PROBLEM DESCRIPTION> Start at the line in the entries below that contains "ip (yn_dc item);", stop at the line that contains "Definition eligible (source", and output exactly the lines in that span, both ends included.

ENTRIES SUPPLIED>
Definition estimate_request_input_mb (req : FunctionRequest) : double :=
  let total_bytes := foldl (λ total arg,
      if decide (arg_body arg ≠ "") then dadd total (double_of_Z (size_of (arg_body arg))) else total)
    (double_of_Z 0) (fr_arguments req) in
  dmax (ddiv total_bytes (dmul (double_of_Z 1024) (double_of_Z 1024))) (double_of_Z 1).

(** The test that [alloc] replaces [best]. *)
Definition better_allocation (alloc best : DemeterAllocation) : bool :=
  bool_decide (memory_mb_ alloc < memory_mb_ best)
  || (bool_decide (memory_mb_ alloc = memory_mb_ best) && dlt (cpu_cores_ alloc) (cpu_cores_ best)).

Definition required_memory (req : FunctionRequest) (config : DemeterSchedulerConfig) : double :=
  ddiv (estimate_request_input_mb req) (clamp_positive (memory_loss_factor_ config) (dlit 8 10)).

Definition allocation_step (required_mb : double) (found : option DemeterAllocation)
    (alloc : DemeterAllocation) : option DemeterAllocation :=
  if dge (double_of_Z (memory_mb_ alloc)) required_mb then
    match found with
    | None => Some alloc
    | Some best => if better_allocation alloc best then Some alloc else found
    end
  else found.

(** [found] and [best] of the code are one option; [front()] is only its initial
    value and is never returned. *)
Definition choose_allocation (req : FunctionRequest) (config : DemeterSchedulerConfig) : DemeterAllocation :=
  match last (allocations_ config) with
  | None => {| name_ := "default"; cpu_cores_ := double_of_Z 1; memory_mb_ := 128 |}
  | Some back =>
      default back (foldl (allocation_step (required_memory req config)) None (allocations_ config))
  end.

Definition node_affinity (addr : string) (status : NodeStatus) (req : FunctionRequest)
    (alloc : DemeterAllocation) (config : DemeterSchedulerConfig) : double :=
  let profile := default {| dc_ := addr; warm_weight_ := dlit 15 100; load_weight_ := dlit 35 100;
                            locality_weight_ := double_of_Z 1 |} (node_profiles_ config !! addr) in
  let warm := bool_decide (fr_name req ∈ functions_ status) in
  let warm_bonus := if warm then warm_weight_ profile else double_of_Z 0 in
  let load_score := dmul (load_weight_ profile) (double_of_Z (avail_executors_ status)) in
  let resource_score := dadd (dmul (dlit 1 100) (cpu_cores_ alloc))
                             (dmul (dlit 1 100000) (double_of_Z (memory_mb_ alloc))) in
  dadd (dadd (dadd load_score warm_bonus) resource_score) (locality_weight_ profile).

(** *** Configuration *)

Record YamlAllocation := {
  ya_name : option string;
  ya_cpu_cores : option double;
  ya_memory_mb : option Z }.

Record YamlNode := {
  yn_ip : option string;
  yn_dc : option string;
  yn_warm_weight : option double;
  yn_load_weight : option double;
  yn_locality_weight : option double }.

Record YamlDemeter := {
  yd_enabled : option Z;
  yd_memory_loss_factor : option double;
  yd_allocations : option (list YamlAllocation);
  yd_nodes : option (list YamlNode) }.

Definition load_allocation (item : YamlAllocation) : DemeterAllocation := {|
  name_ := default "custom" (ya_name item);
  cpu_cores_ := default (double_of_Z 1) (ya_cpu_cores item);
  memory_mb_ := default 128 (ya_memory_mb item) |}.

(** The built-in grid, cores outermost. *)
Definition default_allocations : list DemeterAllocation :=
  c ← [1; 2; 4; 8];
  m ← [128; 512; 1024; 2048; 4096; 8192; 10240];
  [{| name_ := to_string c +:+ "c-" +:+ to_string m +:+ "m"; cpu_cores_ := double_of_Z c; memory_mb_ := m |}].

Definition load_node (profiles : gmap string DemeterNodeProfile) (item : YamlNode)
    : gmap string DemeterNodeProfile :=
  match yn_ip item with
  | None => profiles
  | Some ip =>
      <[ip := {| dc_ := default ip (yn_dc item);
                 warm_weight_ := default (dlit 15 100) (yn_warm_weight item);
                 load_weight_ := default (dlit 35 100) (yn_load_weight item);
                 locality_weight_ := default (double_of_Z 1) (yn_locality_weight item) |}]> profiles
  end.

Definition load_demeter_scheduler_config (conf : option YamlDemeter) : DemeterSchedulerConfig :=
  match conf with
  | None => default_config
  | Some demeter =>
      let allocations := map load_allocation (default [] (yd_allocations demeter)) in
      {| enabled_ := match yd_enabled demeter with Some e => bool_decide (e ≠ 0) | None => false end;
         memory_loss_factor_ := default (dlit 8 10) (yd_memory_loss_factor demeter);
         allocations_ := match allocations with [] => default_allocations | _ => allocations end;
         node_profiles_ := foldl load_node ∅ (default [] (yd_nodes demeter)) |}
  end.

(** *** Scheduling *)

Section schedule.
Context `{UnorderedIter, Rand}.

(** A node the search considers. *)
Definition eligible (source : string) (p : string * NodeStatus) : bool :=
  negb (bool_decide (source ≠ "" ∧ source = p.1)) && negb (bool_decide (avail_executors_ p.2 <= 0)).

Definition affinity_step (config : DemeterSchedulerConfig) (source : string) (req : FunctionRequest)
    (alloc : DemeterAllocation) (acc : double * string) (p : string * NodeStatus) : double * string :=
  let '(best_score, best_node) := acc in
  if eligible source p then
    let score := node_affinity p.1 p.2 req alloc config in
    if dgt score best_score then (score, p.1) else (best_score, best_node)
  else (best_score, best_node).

==

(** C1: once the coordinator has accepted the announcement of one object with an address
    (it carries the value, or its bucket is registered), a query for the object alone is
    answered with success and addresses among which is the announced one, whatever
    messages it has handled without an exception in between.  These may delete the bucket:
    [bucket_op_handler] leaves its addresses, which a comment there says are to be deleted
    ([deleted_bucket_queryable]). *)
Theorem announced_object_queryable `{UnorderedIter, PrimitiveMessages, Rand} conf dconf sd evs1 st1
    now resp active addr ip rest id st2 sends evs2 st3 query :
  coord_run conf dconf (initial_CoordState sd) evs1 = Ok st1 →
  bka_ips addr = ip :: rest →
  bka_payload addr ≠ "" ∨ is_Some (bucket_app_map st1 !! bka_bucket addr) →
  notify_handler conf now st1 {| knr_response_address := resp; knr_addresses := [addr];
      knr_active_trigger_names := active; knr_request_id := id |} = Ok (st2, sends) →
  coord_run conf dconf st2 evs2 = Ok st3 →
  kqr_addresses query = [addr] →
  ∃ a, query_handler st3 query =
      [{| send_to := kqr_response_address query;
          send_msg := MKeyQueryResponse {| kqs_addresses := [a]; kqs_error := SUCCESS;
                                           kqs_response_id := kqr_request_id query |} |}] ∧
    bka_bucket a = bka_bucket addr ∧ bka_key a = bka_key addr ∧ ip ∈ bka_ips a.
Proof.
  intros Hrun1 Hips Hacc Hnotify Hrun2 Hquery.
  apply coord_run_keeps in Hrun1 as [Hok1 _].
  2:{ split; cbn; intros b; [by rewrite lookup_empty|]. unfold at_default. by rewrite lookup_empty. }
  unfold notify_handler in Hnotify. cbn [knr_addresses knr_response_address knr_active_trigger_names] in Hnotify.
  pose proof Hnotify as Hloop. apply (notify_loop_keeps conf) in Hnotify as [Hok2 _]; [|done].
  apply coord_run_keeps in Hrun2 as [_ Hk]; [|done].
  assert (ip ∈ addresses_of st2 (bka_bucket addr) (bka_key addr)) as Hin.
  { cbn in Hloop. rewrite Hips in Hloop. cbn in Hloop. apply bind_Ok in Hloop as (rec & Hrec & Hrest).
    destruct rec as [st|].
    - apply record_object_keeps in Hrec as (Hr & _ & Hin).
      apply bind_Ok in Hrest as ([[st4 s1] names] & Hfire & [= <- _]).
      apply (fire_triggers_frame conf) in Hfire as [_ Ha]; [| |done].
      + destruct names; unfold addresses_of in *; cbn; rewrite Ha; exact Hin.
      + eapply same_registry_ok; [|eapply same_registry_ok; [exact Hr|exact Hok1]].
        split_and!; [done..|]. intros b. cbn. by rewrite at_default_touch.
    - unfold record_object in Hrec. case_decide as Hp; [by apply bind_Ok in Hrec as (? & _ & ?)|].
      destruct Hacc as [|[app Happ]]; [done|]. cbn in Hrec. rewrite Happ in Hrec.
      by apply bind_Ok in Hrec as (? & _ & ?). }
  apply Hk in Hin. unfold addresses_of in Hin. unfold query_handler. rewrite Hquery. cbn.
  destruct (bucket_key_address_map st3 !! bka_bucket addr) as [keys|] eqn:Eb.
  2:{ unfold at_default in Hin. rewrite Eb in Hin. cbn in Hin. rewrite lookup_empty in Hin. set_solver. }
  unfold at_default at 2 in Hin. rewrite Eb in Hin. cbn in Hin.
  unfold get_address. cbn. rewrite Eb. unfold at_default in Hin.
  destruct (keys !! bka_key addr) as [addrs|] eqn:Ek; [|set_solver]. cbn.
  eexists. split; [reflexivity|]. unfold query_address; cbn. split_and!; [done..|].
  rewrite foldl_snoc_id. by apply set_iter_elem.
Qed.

--

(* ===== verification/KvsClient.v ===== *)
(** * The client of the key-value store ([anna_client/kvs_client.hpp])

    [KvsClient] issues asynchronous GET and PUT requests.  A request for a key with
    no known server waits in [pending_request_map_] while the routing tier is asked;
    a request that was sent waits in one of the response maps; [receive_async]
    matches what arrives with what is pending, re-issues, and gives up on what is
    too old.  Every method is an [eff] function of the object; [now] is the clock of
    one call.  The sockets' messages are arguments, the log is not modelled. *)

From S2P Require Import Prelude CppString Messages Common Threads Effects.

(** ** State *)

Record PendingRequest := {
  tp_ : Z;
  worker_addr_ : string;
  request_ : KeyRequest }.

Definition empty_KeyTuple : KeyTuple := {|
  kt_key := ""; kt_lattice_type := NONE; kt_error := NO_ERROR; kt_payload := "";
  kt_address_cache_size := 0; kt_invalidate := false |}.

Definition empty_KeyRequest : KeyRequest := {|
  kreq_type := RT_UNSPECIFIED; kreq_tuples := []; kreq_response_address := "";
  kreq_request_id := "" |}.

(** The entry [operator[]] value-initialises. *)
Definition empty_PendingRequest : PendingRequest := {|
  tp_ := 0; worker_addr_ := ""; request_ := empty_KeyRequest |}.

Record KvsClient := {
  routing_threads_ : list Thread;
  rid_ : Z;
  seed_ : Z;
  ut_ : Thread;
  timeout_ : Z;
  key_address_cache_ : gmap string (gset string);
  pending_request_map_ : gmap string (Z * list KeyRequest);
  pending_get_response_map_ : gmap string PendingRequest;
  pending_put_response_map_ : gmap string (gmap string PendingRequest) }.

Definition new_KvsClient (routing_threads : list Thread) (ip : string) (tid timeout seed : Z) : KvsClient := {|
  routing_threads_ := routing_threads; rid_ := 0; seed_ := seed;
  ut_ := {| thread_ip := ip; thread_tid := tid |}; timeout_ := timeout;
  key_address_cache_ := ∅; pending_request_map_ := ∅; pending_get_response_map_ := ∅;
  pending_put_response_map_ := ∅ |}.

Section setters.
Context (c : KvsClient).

SOLUTION FOR THIS PROBLEM>
      <[ip := {| dc_ := default ip (yn_dc item);
                 warm_weight_ := default (dlit 15 100) (yn_warm_weight item);
                 load_weight_ := default (dlit 35 100) (yn_load_weight item);
                 locality_weight_ := default (double_of_Z 1) (yn_locality_weight item) |}]> profiles
  end.

Definition load_demeter_scheduler_config (conf : option YamlDemeter) : DemeterSchedulerConfig :=
  match conf with
  | None => default_config
  | Some demeter =>
      let allocations := map load_allocation (default [] (yd_allocations demeter)) in
      {| enabled_ := match yd_enabled demeter with Some e => bool_decide (e ≠ 0) | None => false end;
         memory_loss_factor_ := default (dlit 8 10) (yd_memory_loss_factor demeter);
         allocations_ := match allocations with [] => default_allocations | _ => allocations end;
         node_profiles_ := foldl load_node ∅ (default [] (yd_nodes demeter)) |}
  end.

(** *** Scheduling *)

Section schedule.
Context `{UnorderedIter, Rand}.

(** A node the search considers. *)
Definition eligible (source : string) (p : string * NodeStatus) : bool :=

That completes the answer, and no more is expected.